# [ASSIGNMENT]
Reproduce the records exactly, beginning with their first line and ending with the line that contains "(set_motor1_mov_state (CanDbc.motor1_mov_state s)", and output nothing more.

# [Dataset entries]
(* ===== verification/ApiSpec.v ===== *)
(** * Contracts of the controller's API

    Exact results of every public function of [seat_controller.h] on every branch, for one
    caller at a time: what is returned, what becomes of the context and what is put on the bus.
    [Interleaving.v] treats the calls of several threads. *)
From Stdlib Require Import ZArith Lia String.
From stdpp Require Import base numbers list strings.
From S2P Require Import Prelude Prog CanDbc Os SeatController CtlMachine ControllerSpec.
From S2P Require Import ControlLoopSpec.

(** The check every entry point makes on its argument. *)
Definition valid (p : pointer) (c : seatctrl_context_t) : bool :=
  negb (is_null p || negb (magic c =? SEAT_CTRL_CONTEXT_MAGIC)).

Definition accepts (p : pointer) (c : seatctrl_context_t) (pos : Z) : bool :=
  valid p c && (0 <=? pos) && (pos <=? 100).

(** The signals of motor 1 in a SECU1_STAT frame. *)
Definition decoded (f : can_frame) : CAN_secu1_stat_t := stat_of_payload (le_combine (data f)).

Definition observe (s : CAN_secu1_stat_t) (c : seatctrl_context_t) : seatctrl_context_t :=
  set_motor1_pos (CanDbc.motor1_pos s)
    (set_motor1_learning_state (CanDbc.motor1_learning_state s)
      (set_motor1_mov_state (CanDbc.motor1_mov_state s) c)).

(** The upcall of a position change. *)
Definition pos_event (c : seatctrl_context_t) (pos : Z) : list event :=
  if running c && negb (event_cb c =? 0) && negb (motor1_pos c =? pos)
  then [EvEventCb (event_cb c) Motor1Pos pos (event_cb_user_data c)] else [].

Definition stat_verdict (f : can_frame) : Z :=
  if negb (can_id f =? CAN_SECU1_STAT_FRAME_ID) then SEAT_CTRL_ERR_INVALID
  else if can_dlc f <? 8 then SEAT_CTRL_ERR
  else if (CanDbc.motor1_pos (decoded f) <=? 100) || (CanDbc.motor1_pos (decoded f) =? 255)
  then SEAT_CTRL_OK else SEAT_CTRL_ERR_INVALID.

Lemma decoded_ranges f :
  let s := decoded f in
  is_u8 (CanDbc.motor1_pos s) /\ 0 <= CanDbc.motor1_mov_state s < 4
  /\ 0 <= CanDbc.motor1_learning_state s < 4.
Proof.
  unfold decoded, stat_of_payload, is_u8. cbn [map secu1_stat_signals fst].
  cbn [CanDbc.motor1_pos CanDbc.motor1_mov_state CanDbc.motor1_learning_state].
  split_and!; match goal with
  | |- context [extract ?sg ?p] => pose proof (extract_range sg p); simpl sg_len in *; lia
  end.
Qed.

Lemma written_pos_event c pos : written (pos_event c pos) = [].
Proof. unfold pos_event. by destruct (_ && _). Qed.

Lemma emit_nil {S} (m : machine S) : emit [] m = m.
Proof. unfold emit. rewrite app_nil_r. by destruct m. Qed.

Section Api.
Context {CAN : Cantools} {CANL : CantoolsLaws CAN} {S : Type} {O : OS S}.

Lemma stat_acceptable_decoded f :
  stat_acceptable (decoded f)
  = (CanDbc.motor1_pos (decoded f) <=? 100) || (CanDbc.motor1_pos (decoded f) =? 255).
Proof.
  destruct (decoded_ranges f) as (H1 & H2 & H3). unfold is_u8 in *.
  unfold stat_acceptable. rewrite pos_in_range, mov_state_in_range, learning_state_in_range
    by (unfold is_u8; lia).
  unfold in_range, sg_MOTOR1_POS, sg_MOTOR1_MOV_STATE, sg_MOTOR1_LEARNING_STATE, MOTOR_POS_INVALID.
  cbn [sg_min sg_max]. lia.
Qed.

(** A frame is taken over exactly when it is a complete SECU1_STAT frame with a position in
    0..100 or 255; every other frame leaves the context as it was. *)
Theorem handle_secu_stat_spec f (m : machine S) :
  wf_frame f ->
  exec (handle_secu_stat f) m =
  (stat_verdict f,
   if stat_verdict f =? SEAT_CTRL_OK
   then with_ctx (observe (decoded f))
          (emit (pos_event (m_ctx m) (CanDbc.motor1_pos (decoded f))) m)
   else m).
Proof.
  intros (_ & _ & Hlen & Hbytes). unfold handle_secu_stat, stat_verdict.
  rewrite exec_if. destruct (can_id f =? CAN_SECU1_STAT_FRAME_ID); [|done]. cbn [negb].
  destruct (Z.ltb_spec (can_dlc f) 8) as [Hd|Hd].
  - pose proof (unpack_short stat_zero (data f) (can_dlc f) Hd) as Hu.
    destruct (CAN_secu1_stat_unpack _ _ _) as [rc stat]. simpl in Hu.
    by rewrite (proj2 (Z.eqb_neq rc 0)) by lia.
  - rewrite unpack_full by done. fold (decoded f). cbn [negb Z.eqb]. rewrite exec_if.
    rewrite stat_acceptable_decoded. destruct (_ || _); [|done].
    autorewrite with run. unfold pos_event.
    destruct (running (m_ctx m) && _ && _); autorewrite with run; [done|].
    by rewrite emit_nil.
Qed.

# [ANSWER TO THE PROBLEM]
(* ===== verification/ApiSpec.v ===== *)
(** * Contracts of the controller's API

    Exact results of every public function of [seat_controller.h] on every branch, for one
    caller at a time: what is returned, what becomes of the context and what is put on the bus.
    [Interleaving.v] treats the calls of several threads. *)
From Stdlib Require Import ZArith Lia String.
From stdpp Require Import base numbers list strings.
From S2P Require Import Prelude Prog CanDbc Os SeatController CtlMachine ControllerSpec.
From S2P Require Import ControlLoopSpec.

(** The check every entry point makes on its argument. *)
Definition valid (p : pointer) (c : seatctrl_context_t) : bool :=
  negb (is_null p || negb (magic c =? SEAT_CTRL_CONTEXT_MAGIC)).

Definition accepts (p : pointer) (c : seatctrl_context_t) (pos : Z) : bool :=
  valid p c && (0 <=? pos) && (pos <=? 100).

(** The signals of motor 1 in a SECU1_STAT frame. *)
Definition decoded (f : can_frame) : CAN_secu1_stat_t := stat_of_payload (le_combine (data f)).

Definition observe (s : CAN_secu1_stat_t) (c : seatctrl_context_t) : seatctrl_context_t :=
  set_motor1_pos (CanDbc.motor1_pos s)
    (set_motor1_learning_state (CanDbc.motor1_learning_state s)
      (set_motor1_mov_state (CanDbc.motor1_mov_state s) c)).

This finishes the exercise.